Nur Helga Ziegler schien genau zugehört und das Anliegen des Pfarrers verstanden zu haben. Scharfsinnig urteilte sie im Hinausgehen: »Er hat kein gottgewolltes Leben geführt. Wer auch immer dieser Mann gewesen ist. Wohnungslos, arbeitslos wegen asozialen Verhaltens, dreckig und versoffen. Er hat nichts aus seinem Leben gemacht. Nur dem lieben Gott die Zeit gestohlen. Sie sollten sich Menschen widmen, die es verdient haben.«

»Das tue ich. Doch wer es wirklich verdient hat, entscheiden nicht wir Menschen allein, sondern Gott selbst. Jesus lehrte uns, dass die Kranken des Arztes bedürfen.«

»Dieser Mann ist sein Leben lang zu keinem Arzt und auch nicht in die Kirche gegangen. Er hat es so gewollt.«

»Das, liebe Frau Ziegler, wissen wir nicht. In seiner Todesstunde hat er Gott gesucht. Dem zur Rechten Jesu gekreuzigten Mann, einem gottlosen Mörder, sagt Jesus in deren gemeinsamen Todeskampf am Kreuz zu, dass er noch heute mit ihm im Paradiese sein werde. Frau Ziegler, das Christentum ist die Religion der Vergebung und die Religion des Einen-unter-den-Geringsten. Was wissen wir über diesen Geringsten, den wir deshalb gering schätzen? Was wissen wir von ihm oder über ihn, dass wir es uns erlauben können, über den Mann zu richten?«

»Sie werden es schon machen, Herr Pfarrer«, rief sie ihm noch im Fortgehen zu. Bis er den letzten Satz zu Ende gesprochen hatte, war die betagte Dame nicht mehr stehen geblieben. Ihr schien ganz offensichtlich zu missfallen, was Ebeling ihr mit auf den Weg geben wollte. Doch dann dachte der Pfarrer, dass es auch für ihre Hartherzigkeit Gründe geben mochte, die sie hartnäckig verdrängte. Aber welche? Einen Augenblick war es ihm so vorgekommen, als wenn die alte Dame den Toten kannte und wusste, um wen es sich bei ihm gehandelt hatte. Doch verwarf der Pfarrer diesen Gedanken schnell wieder.

Zwei ältere Herrschaften standen noch am Ausgang und warteten darauf, dass sie dem Pfarrer die Hand schütteln konnten. Ebeling kannte die alten Leute vom Sehen. Regelmäßige Gottesdienstbesucher waren sie nicht. Vielleicht hatte sie die Neugier in die Kirche getrieben, nachdem sie von dem seltsamen Todesfall gehört hatten. Doch schnell weckten sie beim Pfarrer größtes Interesse, als der Mann, den seine Frau unterhakte, von jenen merkwürdigen Beobachtungen am Vorabend des Leichenfundes berichtete. Ein Schrei und ein davonrasendes Auto!

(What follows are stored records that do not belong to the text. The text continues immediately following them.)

(** The two certificates below are dropped when the aggregate of one kind of
    vote is the identity and the rest does not reach the quorum. *)
Definition notar_fallback_due `{BlsOps} (st : ag_slot_state_t) (h : ag_block_hash_t) (certs : list ag_cert_t) : Prop :=
  let ei := ss_epoch_info st in
  ag_epoch_info_is_quorum ei (wsum ei (nfb_for (ss_votes_ st) h) +w wsum ei (notar_for (ss_votes_ st) h)) = true ->
  ag_slot_state_is_notar_fallback st h = false ->
  exists c, construct_notar_fallback (notar_votes st h) (notar_fallback_votes st h) ei = Ok c /\ cnf_block_hash c = h /\
    (ag_epoch_info_is_quorum ei (cnf_stake c) = true -> CNotarFallback c ∈ certs).
Definition skip_due `{BlsOps} (st : ag_slot_state_t) (certs : list ag_cert_t) : Prop :=
  let ei := ss_epoch_info st in
  ag_epoch_info_is_quorum ei (vk_skip (ss_voted_stakes st) +w vk_skip_fallback (ss_voted_stakes st)) = true ->
  present (cs_slot (sc_skip (ss_certs_ st))) = false ->
  exists c, construct_skip (skip_votes st) (skip_fallback_votes st) ei = Ok c /\
    (ag_epoch_info_is_quorum ei (cs_stake c) = true -> CSkip c ∈ certs).
Definition final_due (st : ag_slot_state_t) (certs : list ag_cert_t) : Prop :=
  ag_epoch_info_is_quorum (ss_epoch_info st) (vk_finalize (ss_voted_stakes st)) = true ->
  present (cf_slot (sc_finalize (ss_certs_ st))) = false -> exists c, CFinal c ∈ certs.

Section CertSteps.
Context `{BlsOps} (st : ag_slot_state_t) (Hco : core_inv st).
Local Abbreviation ei := (ss_epoch_info st).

Aber die Beobachtungen der älteren Herrschaften taugten für keine Aussage bei der Polizei. So viel wusste der Pfarrer. Trotzdem bedankte er sich für diese Auskunft und beschloss, sie in seinem Hinterköpfchen zu behalten. Vielleicht würde das alles ja doch noch einmal irgendeine Rolle spielen.